Workers Once Again Try to Organize the South

By JOSEPH B. ATKINS

OXFORD, Miss. — At the beginning of the Congress of Industrial Organizations’ “Operation Dixie” campaign to organize the US South in 1946, Sidney Hillman, the leader of the Amalgamated Clothing Workers, called the South “a venture into unplowed fields.”

Nearly 80 years later, organized labor has vowed finally to plow those fields and plant seeds that will ultimately help build a new labor movement across the nation.

“Take heart, learn the lessons and apply them to your situation, and thing big,” former UE (United Electrical, Radio & Machine Workers of America) Director of Organizing Ed Bruno told participants from across the South in a Southern Workers Assembly online discussion Feb. 29.

Indeed, the United Auto Workers, fresh off its Stand Up Strike victories with General Motors, Ford, and Stellantis in 2023, has pledged $40 million to organize non-union auto plants, with a focus on the South. Results are already coming in.
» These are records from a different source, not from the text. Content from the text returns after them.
(** * lightpath.py: path discovery and flow derivation

    A shallow embedding of [src/lightpath.py]: the normalization of topology
    links, the switch graph built from them, the breadth-first path search,
    the per-hop port resolution, the fallback attachment heuristic, the flow
    pusher and [main], which drives them.  Python dictionaries are finite
    maps ([gmap]) or, for decoded JSON, lists of items; the [visited] set is
    a [gset]; a port is [option Z] ([None] is Python's [None]); a function
    that can raise returns a [result].

    What is left outside the model: printing; the HTTP layer, whose answers
    are inputs ([get_topology_links] starts from the decoded body, [main]
    takes the outcome of the device directory stage and of the topology
    call, and an installation request is taken to be answered); characters
    beyond ASCII in what [int] parses; and [str] of a float, a list or a
    dict, which is a parameter of the normalizer. *)

From stdpp Require Import gmap strings list fin_maps.
From Stdlib Require Import ZArith Ascii DecimalString DecimalPos DecimalZ SpecFloat.
From Stdlib Require HexadecimalString HexadecimalZ.

Open Scope string_scope.
Open Scope list_scope.
Open Scope nat_scope.

(* stdpp's solvers clear hypotheses that may already be gone. *)
Set Warnings "-clear-no-such-hyp".

(** ** Exceptions *)

(** Why [main] exits through [SystemExit]. *)
Inductive abort :=
  | AttachmentUnresolved
  | EmptyTopology
  | PathNotFound.

(** The exceptions the modelled code can raise. *)
Inductive exn :=
  | AttributeError
  | IndexError
  | KeyError
  | TypeError
  | ValueError
  | OverflowError
  | RequestException
  | SystemExit (why : abort).

(** A value, or the exception raised instead. *)
Inductive result (A : Type) :=
  | Ok (a : A)
  | Raise (e : exn).
Arguments Ok {A} a.
Arguments Raise {A} e.

Definition result_bind {A B} (r : result A) (f : A → result B) : result B :=
  match r with
  | Ok a => f a
  | Raise e => Raise e
  end.

(** ** Data model *)

(** A port: an [int], or [None] when unknown. *)
Definition port := option Z.

(** One normalized link, the dictionary with keys [src], [src_port], [dst],
    [dst_port] that [get_topology_links] appends. *)
Record Link := mkLink {
  src : string;
  src_port : port;
  dst : string;
  dst_port : port
}.

(** An adjacency entry [(neighbor_dpid, port_on_this_switch, port_on_neighbor)]. *)
Definition entry := (string * port * port)%type.

Definition entry_nbr (e : entry) : string := e.1.1.
Definition entry_local (e : entry) : port := e.1.2.
Definition entry_peer (e : entry) : port := e.2.

(** The graph, a [defaultdict(list)] from switch to adjacency entries. *)
Abbreviation graph := (gmap string (list entry)).

(** [graph.get(sw, [])]: reading never creates a key. *)
Definition neighbors (g : graph) (sw : string) : list entry :=
  default [] (g !! sw).

(** ** Graph Builder *)

(** [graph[sw].append(e)] on a [defaultdict(list)]. *)
Definition graph_append (g : graph) (sw : string) (e : entry) : graph :=
  <[sw := neighbors g sw ++ [e]]> g.

(** Python's [not s] for a string. *)
Definition str_falsy (s : string) : bool := String.eqb s "".

(** One iteration of the loop of [build_switch_graph]. *)
Definition add_link (g : graph) (l : Link) : graph :=
  if str_falsy (src l) || str_falsy (dst l) then g
  else
    let g1 := graph_append g (src l) (dst l, src_port l, dst_port l) in
    graph_append g1 (dst l) (src l, dst_port l, src_port l).

Definition build_switch_graph (links : list Link) : graph :=
  fold_left add_link links ∅.

(** The symmetry invariant of the data model. *)
Definition symmetric (g : graph) : Prop :=
  ∀ a b p q, (b, p, q) ∈ neighbors g a ↔ (a, q, p) ∈ neighbors g b.

(** The two entries that a link with both switch identifiers contributes. *)
Definition entry_of_link (l : Link) (a : string) (e : entry) : Prop :=
  str_falsy (src l) = false ∧ str_falsy (dst l) = false ∧
  ((a = src l ∧ e = (dst l, src_port l, dst_port l)) ∨
   (a = dst l ∧ e = (src l, dst_port l, src_port l))).

(** ** Port Resolver *)

(** The inner [for nbr, src_p, dst_p in graph.get(sw, []): if nbr == target:
    port = src_p; break], started from [port = None]: the local port of the
    first entry toward [target]. *)
Fixpoint first_port_toward (adj : list entry) (target : string) : port :=
  match adj with
  | [] => None
  | (nbr, src_p, _) :: rest =>
      if String.eqb nbr target then src_p else first_port_toward rest target
  end.

(** The body of the loop of [path_ports_for_switches] at index [i], switch
    [sw].  [switch_path[i - 1]] and [switch_path[i + 1]] are in range under
    their guards. *)
Definition hop_ports_at (g : graph) (switch_path : list string)
    (i : nat) (sw : string) : port * port :=
  let in_port :=
    if bool_decide (0 < i) then
      match switch_path !! (i - 1) with
      | Some prev => first_port_toward (neighbors g sw) prev
      | None => None
      end
    else None in
  let out_port :=
    if bool_decide (i < length switch_path - 1) then
      match switch_path !! (i + 1) with
      | Some nxt => first_port_toward (neighbors g sw) nxt
      | None => None
      end
    else None in
  (in_port, out_port).

(** [enumerate(l)]. *)
Definition enumerate {A} (l : list A) : list (nat * A) :=
  combine (seq 0 (length l)) l.

(** [hop_ports], a dictionary keyed by switch: a later hop on the same switch
    overwrites an earlier one. *)
Abbreviation hop_map := (gmap string (port * port)).

Definition path_ports_for_switches (g : graph) (switch_path : list string)
    : hop_map :=
  fold_left (λ hp '(i, sw), <[sw := hop_ports_at g switch_path i sw]> hp)
            (enumerate switch_path) ∅.

(** The first adjacency entry of [adj] toward [target], if any. *)
Fixpoint first_entry_toward (adj : list entry) (target : string)
    : option entry :=
  match adj with
  | [] => None
  | e :: rest =>
      if String.eqb (entry_nbr e) target then Some e
      else first_entry_toward rest target
  end.

(** The port that switch [a] records on [b]'s side of its link toward [b]:
    the third component of the entry from which [a]'s port toward [b] is
    read. *)
Definition peer_port_toward (g : graph) (a b : string) : port :=
  match first_entry_toward (neighbors g a) b with
  | Some e => entry_peer e
  | None => None
  end.

(** The entry that [b] holds toward [a], read from the one [a] holds toward [b]. *)
Definition mirror_entry (a : string) (e : entry) : entry :=
  (a, entry_peer e, entry_local e).

(** Between two different switches the first entries toward each other
    describe the same link. *)
Definition first_entries_paired (g : graph) : Prop :=
  ∀ a b, a ≠ b →
    first_entry_toward (neighbors g b) a
    = mirror_entry a <$> first_entry_toward (neighbors g a) b.

(** Ingress and egress of a hop, [None] also for a switch that is no key. *)
Definition ingress (hp : hop_map) (sw : string) : port :=
  match hp !! sw with Some io => io.1 | None => None end.
Definition egress (hp : hop_map) (sw : string) : port :=
  match hp !! sw with Some io => io.2 | None => None end.

(** Self-consistency of the ports of a hop [sw] between [prev] and [nxt]: its
    ingress port is the port that [prev]'s entry toward it records on its
    side, and its egress port the one that [nxt]'s entry toward it records. *)
Definition hop_consistent (g : graph) (hp : hop_map)
    (prev sw nxt : string) : Prop :=
  ingress hp sw = peer_port_toward g prev sw ∧
  egress hp sw = peer_port_toward g nxt sw.

(** The same read on port numbers alone: the ingress port of [sw] is the
    number of [prev]'s egress port, its egress port that of [nxt]'s ingress. *)
Definition hop_same_numbers (hp : hop_map) (prev sw nxt : string) : Prop :=
  ingress hp sw = egress hp prev ∧ egress hp sw = ingress hp nxt.

(** ** Path Engine *)

(** What one pass over the neighbours of a node gives: [return newpath], or
    the loop runs to its end with an updated queue and [visited] set. *)
Inductive scan_result :=
  | Found (newpath : list string)
  | Scanned (q : list (list string)) (visited : gset string).

(** [for (nbr, _, _) in graph.get(node, []): ...] of [shortest_switch_path]. *)
Fixpoint scan_neighbors (dst_sw : string) (path : list string)
    (adj : list entry) (q : list (list string)) (visited : gset string)
    : scan_result :=
  match adj with
  | [] => Scanned q visited
  | (nbr, _, _) :: rest =>
      if decide (nbr ∈ visited) then scan_neighbors dst_sw path rest q visited
      else
        let visited := {[nbr]} ∪ visited in
        let newpath := path ++ [nbr] in
        if String.eqb nbr dst_sw then Found newpath
        else scan_neighbors dst_sw path rest (q ++ [newpath]) visited
  end.

(** How a run of the [while q:] loop ends.  [OutOfFuel] is the model's own:
    the loop is run for at most [fuel] iterations.  [path[-1]] raises
    [IndexError] on an empty path. *)
Inductive outcome :=
  | OutOfFuel
  | Raises (e : exn)
  | Return (r : option (list string)).

Fixpoint bfs_loop (fuel : nat) (g : graph) (dst_sw : string)
    (q : list (list string)) (visited : gset string) : outcome :=
  match fuel with
  | 0 => OutOfFuel
  | S fuel =>
      match q with
      | [] => Return None
      | path :: q =>
          match last path with
          | None => Raises IndexError
          | Some node =>
              match scan_neighbors dst_sw path (neighbors g node) q visited with
              | Found newpath => Return (Some newpath)
              | Scanned q visited => bfs_loop fuel g dst_sw q visited
              end
          end
      end
  end.

(** Every neighbour name of the graph, one per adjacency entry. *)
Definition all_neighbors (g : graph) : list string :=
  map_to_list g ≫= λ kv, entry_nbr <$> kv.2.

(** Iterations granted to the loop: every iteration but the first pops a path
    that was pushed for a distinct neighbour name, and one more iteration
    finds the queue empty. *)
Definition bfs_fuel (g : graph) : nat := 2 + length (all_neighbors g).

Definition bfs_run (g : graph) (src_sw dst_sw : string) : outcome :=
  bfs_loop (bfs_fuel g) g dst_sw [[src_sw]] {[src_sw]}.

Definition shortest_switch_path (g : graph) (src_sw dst_sw : string)
    : option (list string) :=
  if String.eqb src_sw dst_sw then Some [src_sw]
  else
    match bfs_run g src_sw dst_sw with
    | Return r => r
    | OutOfFuel | Raises _ => None
    end.

(** [b] is listed as a neighbour of [a]. *)
Definition adjacent (g : graph) (a b : string) : Prop :=
  ∃ e, e ∈ neighbors g a ∧ entry_nbr e = b.

(** A path of the graph: a non-empty sequence of switches, each listed as a
    neighbour of the one before it. *)
Definition is_path (g : graph) (p : list string) : Prop :=
  p ≠ [] ∧ ∀ i a b, p !! i = Some a → p !! S i = Some b → adjacent g a b.

(** [p] connects [a] to [b]. *)
Definition connects (g : graph) (a b : string) (p : list string) : Prop :=
  is_path g p ∧ head p = Some a ∧ last p = Some b.

(** Hop count of a path. *)
Definition hops (p : list string) : nat := length p - 1.

(** *** The invariant of the search *)

(** What holds of every path waiting in the queue: it is a duplicate-free
    path of the graph from the source, its switches are marked visited, and
    no path from the source to its last switch is shorter. *)
Definition queued_ok (g : graph) (src_sw : string) (visited : gset string)
    (p : list string) : Prop :=
  is_path g p ∧ head p = Some src_sw ∧ NoDup p ∧
  (∀ x, x ∈ p → x ∈ visited) ∧
  (∀ u p', last p = Some u → connects g src_sw u p' → length p ≤ length p').

(** A switch all of whose neighbours are marked. *)
Definition closed (g : graph) (visited : gset string) (u : string) : Prop :=
  ∀ v, adjacent g u v → v ∈ visited.

(** The queue is ordered by length and spans at most two lengths. *)
Fixpoint levels (q : list (list string)) : Prop :=
  match q with
  | [] => True
  | p :: q => Forall (λ p2, length p ≤ length p2 ≤ S (length p)) q ∧ levels q
  end.

(** [open] is the queue, headed during a scan by the path being expanded. *)
Definition bfs_inv (g : graph) (src_sw dst_sw : string)
    (open : list (list string)) (visited : gset string) : Prop :=
  src_sw ∈ visited ∧ (dst_sw ∉ visited) ∧
  Forall (queued_ok g src_sw visited) open ∧
  (∀ u, u ∈ visited →
     (∃ p, p ∈ open ∧ last p = Some u) ∨ closed g visited u) ∧
  levels open.

(** What a returned value must satisfy. *)
Definition bfs_post (g : graph) (src_sw dst_sw : string)
    (r : option (list string)) : Prop :=
  match r with
  | Some p =>
      connects g src_sw dst_sw p ∧ NoDup p ∧
      ∀ p', connects g src_sw dst_sw p' → length p ≤ length p'
  | None => ∀ p', ¬ connects g src_sw dst_sw p'
  end.

(** The names a search can ever mark, as a set. *)
Definition neighbor_names (g : graph) : gset string :=
  list_to_set (all_neighbors g).

(** ** Sample topologies *)

(** [sudo mn --topo linear,3]: s1-eth2 to s2-eth2, s2-eth3 to s3-eth2. *)
Definition line_links : list Link :=
  [ mkLink "00:00:00:00:00:00:00:01" (Some 2%Z) "00:00:00:00:00:00:00:02" (Some 2%Z);
    mkLink "00:00:00:00:00:00:00:02" (Some 3%Z) "00:00:00:00:00:00:00:03" (Some 2%Z) ].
In February, workers at both the Volkswagen plant in Chattanooga, Tennessee, and the Mercedes-Benz plant in Vance, Alabama (that German company’s largest US plant) announced majority support for unionizing.

They’re among some 10,000 non-union autoworkers signing union cards at 14 plants across the country.

After failed unionizing efforts at the Nissan plants in Mississippi and Tennessee and the Volkswagen plant in Chattanooga in recent years, many wondered if the South would ever shake off its longheld distinction as the least-unionized region in the country, whether its “unplowed fields” will ever grow rich with a true harvest of its underpaid, overworked laborers.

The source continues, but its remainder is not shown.